Run the following conda line to install all necessary python packages for our code and set up the environment.

conda env create -f environment.yml

The environment includes cudatoolkit=11.0. You may change that depending on your hardware.

Project structure

main.py is the file that you should run for both training and sampling. Execute python main.py --help to get its usage description:

usage: main.py [-h] --config CONFIG [--seed SEED] [--exp EXP] --doc DOC
               [--comment COMMENT] [--verbose VERBOSE] [-i IMAGE_FOLDER]
               [-n NUM_VARIATIONS] [-s SIGMA_0] [--degradation DEGRADATION]

optional arguments:
  -h, --help            show this help message and exit
  --config CONFIG       Path to the config file
  --seed SEED           Random seed
  --exp EXP             Path for saving running related data.
  --doc DOC             A string for documentation purpose. Will be the name
                        of the log folder.
  --comment COMMENT     A string for experiment comment
  --verbose VERBOSE     Verbose level: info | debug | warning | critical
  -i IMAGE_FOLDER, --image_folder IMAGE_FOLDER
                        The folder name of samples
  -n NUM_VARIATIONS, --num_variations NUM_VARIATIONS
                        Number of variations to produce
  -s SIGMA_0, --sigma_0 SIGMA_0
                        Noise std to add to observation
  --degradation DEGRADATION
                        Degradation: rec | den 
                        

Configuration files are in configs/. You don't need to include the prefix configs/ when specifying --config . All files generated when running the code is under the directory specified by --exp. They are structured as:

<exp> # a folder named by the argument `--exp` given to main.py
├── image_samples 
│  
├── logs # contains checkpoints and samples produced during training
│   └── <doc> # a folder named by the argument `--doc` specified to main.py
│      └── checkpoint_x.pth # the checkpoint file saved at the x-th training iteration
├── image_samples # contains generated samples
│   └── <i>
│       ├── stochastic_variation.png # samples generated from checkpoint_x.pth, including original, degraded, mean, and std   
│       ├── results.mat # the pytorch tensor corresponding to stochastic_variation.png
│       └── y_0.mat # the pytorch tensor containing the input y of SNIPS

data preparation/ Downloading data

You can test on Marmousi (mat file format)/ Opensegy (SEGY/SGY file format) / field data (SEGY/SGY file format)

marmousi

This is an example of schematic diagram of conditional posterior sampling for denoising.
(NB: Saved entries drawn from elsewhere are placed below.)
(* ===== verification/PyData.v ===== *)
(** * Python dictionaries, strings and JSON

    Insertion-ordered dictionaries as association lists, [str.lower], [int] and
    [str] on strings, and JSON values as [json.loads] returns them.  These are
    the parts of the language that the HTTP-facing components and the elastic
    resource manager use. *)

From Stdlib Require Import SpecFloat Ascii.
From stdpp Require Import pretty.
From S2P Require Import Prelude.
From S2P Require Import PyFloat.

(** ** Insertion-ordered dictionaries *)

(** [d.get(k)] *)
Fixpoint assoc {K V} `{EqDecision K} (k : K) (d : list (K * V)) : option V :=
  match d with [] => None | (k', v) :: d => if decide (k' = k) then Some v else assoc k d end.

(** [d[k] = v]: an existing key keeps its place. *)
Fixpoint dict_set {K V} `{EqDecision K} (k : K) (v : V) (d : list (K * V)) : list (K * V) :=
  match d with
  | [] => [(k, v)]
  | (k', v') :: d => if decide (k' = k) then (k', v) :: d else (k', v') :: dict_set k v d
  end.

(** [d.pop(k, None)] *)
Fixpoint dict_pop {K V} `{EqDecision K} (k : K) (d : list (K * V)) : list (K * V) :=
  match d with
  | [] => []
  | (k', v') :: d => if decide (k' = k) then d else (k', v') :: dict_pop k d
  end.

Section dict.
Context {K V : Type} `{EqDecision K}.
Implicit Types (k : K) (v : V) (d : list (K * V)).

Lemma assoc_dict_set k k' v d : assoc k' (dict_set k v d) = if decide (k = k') then Some v else assoc k' d.
Proof.
  induction d as [|[k0 v0] d IH]; simpl; [done|].
  destruct (decide (k0 = k)) as [->|]; simpl; [by repeat case_decide|].
  rewrite IH. repeat case_decide; simplify_eq; done.
Qed.

Lemma assoc_elem k v d : NoDup d.*1 → (k, v) ∈ d → assoc k d = Some v.
Proof.
  induction d as [|[k0 v0] d IH]; simpl; [intros _ Hin; by apply not_elem_of_nil in Hin|].
  intros [Hk0 Hnd]%NoDup_cons [[= <- <-]|Hin]%elem_of_cons; [by rewrite decide_True|].
  rewrite decide_False; [by apply IH|]. intros ->. destruct Hk0. apply list_elem_of_fmap. by exists (k, v).
Qed.

Lemma elem_of_assoc k v d : assoc k d = Some v → (k, v) ∈ d.
Proof.
  induction d as [|[k0 v0] d IH]; simpl; [done|]. case_decide; [intros [= ->]; subst; apply elem_of_cons; by left|].
  intros ?. apply elem_of_cons. right. auto.
Qed.

Lemma assoc_iff k v d : NoDup d.*1 → assoc k d = Some v ↔ (k, v) ∈ d.
Proof. split; [apply elem_of_assoc|by apply assoc_elem]. Qed.

Lemma dict_set_new k v d : assoc k d = None → dict_set k v d = d ++ [(k, v)].
Proof. induction d as [|[k0 v0] d IH]; simpl; [done|]. case_decide; [done|]. intros ?. by rewrite IH. Qed.

Lemma elem_of_dict_set p k v d : p ∈ dict_set k v d → p = (k, v) ∨ p ∈ d.
Proof.
  induction d as [|[k0 v0] d IH]; simpl; [by intros ->%list_elem_of_singleton; left|].
  case_decide; subst; rewrite !elem_of_cons; naive_solver.
Qed.

Lemma dict_set_keys k v d : (k ∈ d.*1 ∧ (dict_set k v d).*1 = d.*1) ∨ ((k ∉ d.*1) ∧ (dict_set k v d).*1 = (d.*1) ++ [k]).
Proof.
  induction d as [|[k0 v0] d IH]; simpl; [right; split; [apply not_elem_of_nil|done]|].
  destruct (decide (k0 = k)) as [->|Hne]; simpl; [left; split; [apply elem_of_cons; by left|done]|].
  change (list_fmap (K * V)%type K fst) with (fmap (M:=list) (A:=K * V) fst).
  rewrite elem_of_cons. destruct IH as [[? E]|[? E]]; [left|right]; rewrite E; naive_solver.
Qed.

Lemma dict_set_NoDup k v d : NoDup d.*1 → NoDup (dict_set k v d).*1.
Proof.
  intros Hd. destruct (dict_set_keys k v d) as [[_ ->]|[? ->]]; [done|]. apply NoDup_app. split_and!; [done| |apply NoDup_singleton].
  intros x Hx ->%list_elem_of_singleton. done.
Qed.

Lemma elem_of_dict_pop p k d : p ∈ dict_pop k d → p ∈ d.
Proof. induction d as [|[k0 v0] d IH]; simpl; [done|]. case_decide; rewrite !elem_of_cons; naive_solver. Qed.

Lemma dict_pop_NoDup k d : NoDup d.*1 → NoDup (dict_pop k d).*1.
Proof.
  induction d as [|[k0 v0] d IH]; simpl; [done|]. intros [Hk Hd]%NoDup_cons. case_decide; [done|]. simpl.
  constructor; [|auto]. intros ([k1 v1] & -> & Hin%elem_of_dict_pop)%list_elem_of_fmap. destruct Hk.
  apply list_elem_of_fmap. by exists (k1, v1).
Qed.

Lemma assoc_dict_pop k k' d : NoDup d.*1 → assoc k' (dict_pop k d) = if decide (k = k') then None else assoc k' d.
Proof.
  induction d as [|[k0 v0] d IH]; simpl; [by case_decide|]. intros [Hk Hd]%NoDup_cons.
  destruct (decide (k0 = k)) as [->|]; simpl.
  - destruct (decide (k = k')) as [->|]; [|done]. destruct (assoc k' d) as [v|] eqn:E; [|done].
    exfalso. apply Hk, list_elem_of_fmap. exists (k', v). split; [done|]. by apply elem_of_assoc.
  - rewrite IH by done. repeat case_decide; simplify_eq; done.
Qed.
End dict.

(** ** Strings *)

(** [str.lower] on ASCII. *)
Definition ascii_lower (c : Ascii.ascii) : Ascii.ascii :=
  let n := Ascii.N_of_ascii c in
  if bool_decide (65 ≤ n ∧ n ≤ 90)%N then Ascii.ascii_of_N (n + 32) else c.
Fixpoint lower (s : string) : string :=
  match s with EmptyString => EmptyString | String c s => String (ascii_lower c) (lower s) end.

(** [int(s)] in base ten on ASCII: surrounding white space, a sign, digits with
    single underscores between them. *)
Definition is_space (c : Ascii.ascii) : bool :=
  let n := Ascii.N_of_ascii c in bool_decide (n = 32 ∨ 9 ≤ n ∧ n ≤ 13)%N.

Definition digit_of (c : Ascii.ascii) : option Z :=
  let n := Z.of_N (Ascii.N_of_ascii c) in if bool_decide (48 ≤ n ∧ n ≤ 57) then Some (n - 48) else None.

Fixpoint all_space (s : string) : bool :=
  match s with EmptyString => true | String c s => is_space c && all_space s end.

Fixpoint parse_digits (acc : Z) (after_digit : bool) (s : string) : option Z :=
  match s with
  | EmptyString => if after_digit then Some acc else None
  | String c s' =>
      match digit_of c with
      | Some d => parse_digits (10 * acc + d) true s'
      | None =>
          if negb after_digit then None
          else if bool_decide (c = "_"%char) then parse_digits acc false s'
          else if all_space s then Some acc else None
      end
  end.

Fixpoint lstrip (s : string) : string :=
  match s with String c s' => if is_space c then lstrip s' else s | EmptyString => s end.

Definition py_int (s : string) : option Z :=
  match lstrip s with
  | String "-"%char s => Z.opp <$> parse_digits 0 false s
  | String "+"%char s => parse_digits 0 false s
  | s => parse_digits 0 false s
  end.

(** [str(n)] of an integer. *)
Definition str_of_Z (n : Z) : string := pretty n.

Lemma digit_of_pretty n : (n < 10)%N → digit_of (pretty_N_char n) = Some (Z.of_N n).
Proof.
  intros Hn. assert (n = 0 ∨ n = 1 ∨ n = 2 ∨ n = 3 ∨ n = 4 ∨ n = 5 ∨ n = 6 ∨ n = 7 ∨ n = 8 ∨ n = 9)%N as H by lia.
  by repeat destruct H as [->|H]; [..|subst].
Qed.

Lemma parse_pretty_go n b s : (0 < n)%N → parse_digits 0 b (pretty_N_go n s) = parse_digits (Z.of_N n) true s.
Proof.
  revert b s. induction (N.lt_wf_0 n) as [n _ IH]. intros b s Hn. rewrite pretty_N_go_step by done.
  pose proof (N.mod_lt n 10 ltac:(done)) as Hmod. pose proof (N.div_mod n 10 ltac:(done)) as Hdm.
  destruct (decide (n `div` 10 = 0)%N) as [Hz|Hz].
  - rewrite Hz, pretty_N_go_0. cbn [parse_digits]. rewrite digit_of_pretty by done. f_equal. lia.
  - rewrite IH; [|apply N.div_lt; lia|lia]. cbn [parse_digits]. rewrite digit_of_pretty by done. f_equal. lia.
Qed.

Lemma parse_pretty (n : N) : parse_digits 0 false (pretty n) = Some (Z.of_N n).
Proof.
  unfold pretty, pretty_N. destruct (decide (n = 0%N)) as [->|]; [done|]. rewrite parse_pretty_go by lia. done.
Qed.

Lemma pretty_N_first (n : N) : ∃ c s, pretty n = String c s ∧ is_Some (digit_of c).
Proof.
  pose proof (parse_pretty n) as H. destruct (pretty n) as [|c s]; [done|]. exists c, s. split; [done|].
  cbn [parse_digits] in H. by destruct (digit_of c).
Qed.

Lemma digit_not_space c : is_Some (digit_of c) → is_space c = false ∧ c ≠ "-"%char ∧ c ≠ "+"%char.
Proof. intros H. destruct c as [[] [] [] [] [] [] [] []]; try (by destruct H as [? [=]]); split_and!; try done; by vm_compute. Qed.

(** [int(str(n))] is [n]. *)
Lemma py_int_str n : py_int (str_of_Z n) = Some n.
Proof.
  assert (∀ m, py_int (pretty m) = Some (Z.of_N m)) as Hpos.
  { intros m. destruct (pretty_N_first m) as (c & s & E & Hc). destruct (digit_not_space c Hc) as (Hs & Hm & Hp).
    unfold py_int. rewrite E. simpl. rewrite Hs.
    rewrite <-(parse_pretty m), E. destruct c as [[] [] [] [] [] [] [] []]; done. }
  unfold str_of_Z, pretty, pretty_Z. destruct n as [|p|p]; [done|apply (Hpos (Npos p))|].
  change (Z.opp <$> parse_digits 0 false (pretty (Npos p)) = Some (Zneg p)). by rewrite parse_pretty.
Qed.

(** ** JSON *)

Inductive Json :=
  | JNull
  | JBool (b : bool)
  | JInt (n : Z)
  | JFloat (x : float)
  | JStr (s : string)
  | JArr (l : list Json)
  | JObj (d : list (string * Json)).

(** [bool(v)] *)
Definition json_true (v : Json) : bool :=
  match v with
  | JNull => false
  | JBool b => b
  | JInt n => bool_decide (n ≠ 0)
  | JFloat x => negb (feqb x fzero)
  | JStr s => bool_decide (s ≠ "")
  | JArr l => match l with [] => false | _ => true end
  | JObj d => match d with [] => false | _ => true end
  end.

(** [int(x)] of a float: truncation towards zero; infinities and NaN raise. *)
Definition ftrunc (x : float) : option Z :=
  match x with
  | S754_zero _ => Some 0
  | S754_finite s m e =>
      let n := if bool_decide (0 ≤ e) then Zpos m * 2 ^ e else Zpos m / 2 ^ (- e) in
      Some (if s then - n else n)
  | _ => None
  end.

(** [round(x)] of a float: to the nearest integer, ties to even. *)
Definition fround (x : float) : Res Z :=
  match x with
  | S754_zero _ => inr 0
  | S754_finite s m e =>
      let n :=
        if bool_decide (0 ≤ e) then Zpos m * 2 ^ e
        else
          let q := Zpos m / 2 ^ (- e) in
          let r := Zpos m mod 2 ^ (- e) in
          let half := 2 ^ (- e - 1) in
          if bool_decide (r < half) then q else if bool_decide (half < r) then q + 1 else if Z.even q then q else q + 1 in
      inr (if s then - n else n)
  | S754_nan => inl ValueError
  | S754_infinity _ => inl OverflowError
  end.

(** [int(v)]; [None] when it raises. *)
Definition json_int (v : Json) : option Z :=
  match v with
  | JBool b => Some (if b then 1 else 0)
  | JInt n => Some n
  | JFloat x => ftrunc x
  | JStr s => py_int s
  | _ => None
  end.

(** [v.get(k)] on an object; [None] when [v] is not an object. *)
Definition json_get (k : string) (v : Json) : option (option Json) :=
  match v with JObj d => Some (assoc k d) | _ => None end.

(** [x is not None] for the result of [v.get(k)]. *)
Definition present (o : option Json) : option Json :=
  match o with Some JNull | None => None | Some v => Some v end.

(** [iter(v)]: [None] when [v] is not iterable. *)
Definition json_iter (v : Json) : option (list Json) :=
  match v with
  | JArr l => Some l
  | JObj d => Some (JStr <$> d.*1)
  | JStr s => Some ((λ c, JStr (String c EmptyString)) <$> String.list_ascii_of_string s)
  | _ => None
  end.

(** [str(v)]; [repr] is the text of floats and containers. *)
Definition json_str (repr : Json → string) (v : Json) : string :=
  match v with
  | JStr s => s
  | JNull => "None"
  | JBool b => if b then "True" else "False"
  | JInt n => str_of_Z n
  | _ => repr v
  end.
This is an example of schematic diagram of conditional posterior sampling for reconstruction.

field data

This is an example of schematic diagram of conditional posterior sampling for field data.

Running

If we want to run sampling on marmousi for the problem of reconstruction, with added noise of standard deviation 0.1, and obtain 3 variations, we can run the following

python ncsn_runner_mcj_GT.py -i images --config marmousi.yml --doc marmousi_v2_nm -n 3 --degradation inp --sigma_0 0.1

Samples will be saved in <exp>/image_samples/marmousi_v2_nm.

The available degradations are: Denoising (den), reconstruction (rec). The sigma_0 (noise level of observation) can be set manually or estimated automatically.

If you don't need GT to evaluate the results, use main_mcj_sample_noGT.py for synthetic data (e.g., mat foramt file) and main_mcj_sample_noGT_field.py for real data (SEGY/SGY file format).

Pretrained Checkpoints

We provide two trained models and log files in files <exp>/logs/marmousi_v2_nm and <exp>/logs/MmsSegyopenf. see pretrained model, 提取码: 1111. These checkpoint files are provided as-is from the authors of NCSNv2_seismic.

To speed up sampling, we also provide a trained score network implemented with Unet in files <exp>/logs/MmsSegyopenf_unet (ckpt_id=220000, 800000); see pretrained model, 提取码: 1111. ; you can run main_mcj_sample_noGT_field_when_ScoreNetwork_is_unet.py, the config file is <config>/marmousi_unet.yml

Note:

You can also retrain a SGMs (change hyperparameters or datasets , see NCSNv2_seismic) to get your own generative model for seismic data or other types of natural image data, remote sensing data, medical imaging data.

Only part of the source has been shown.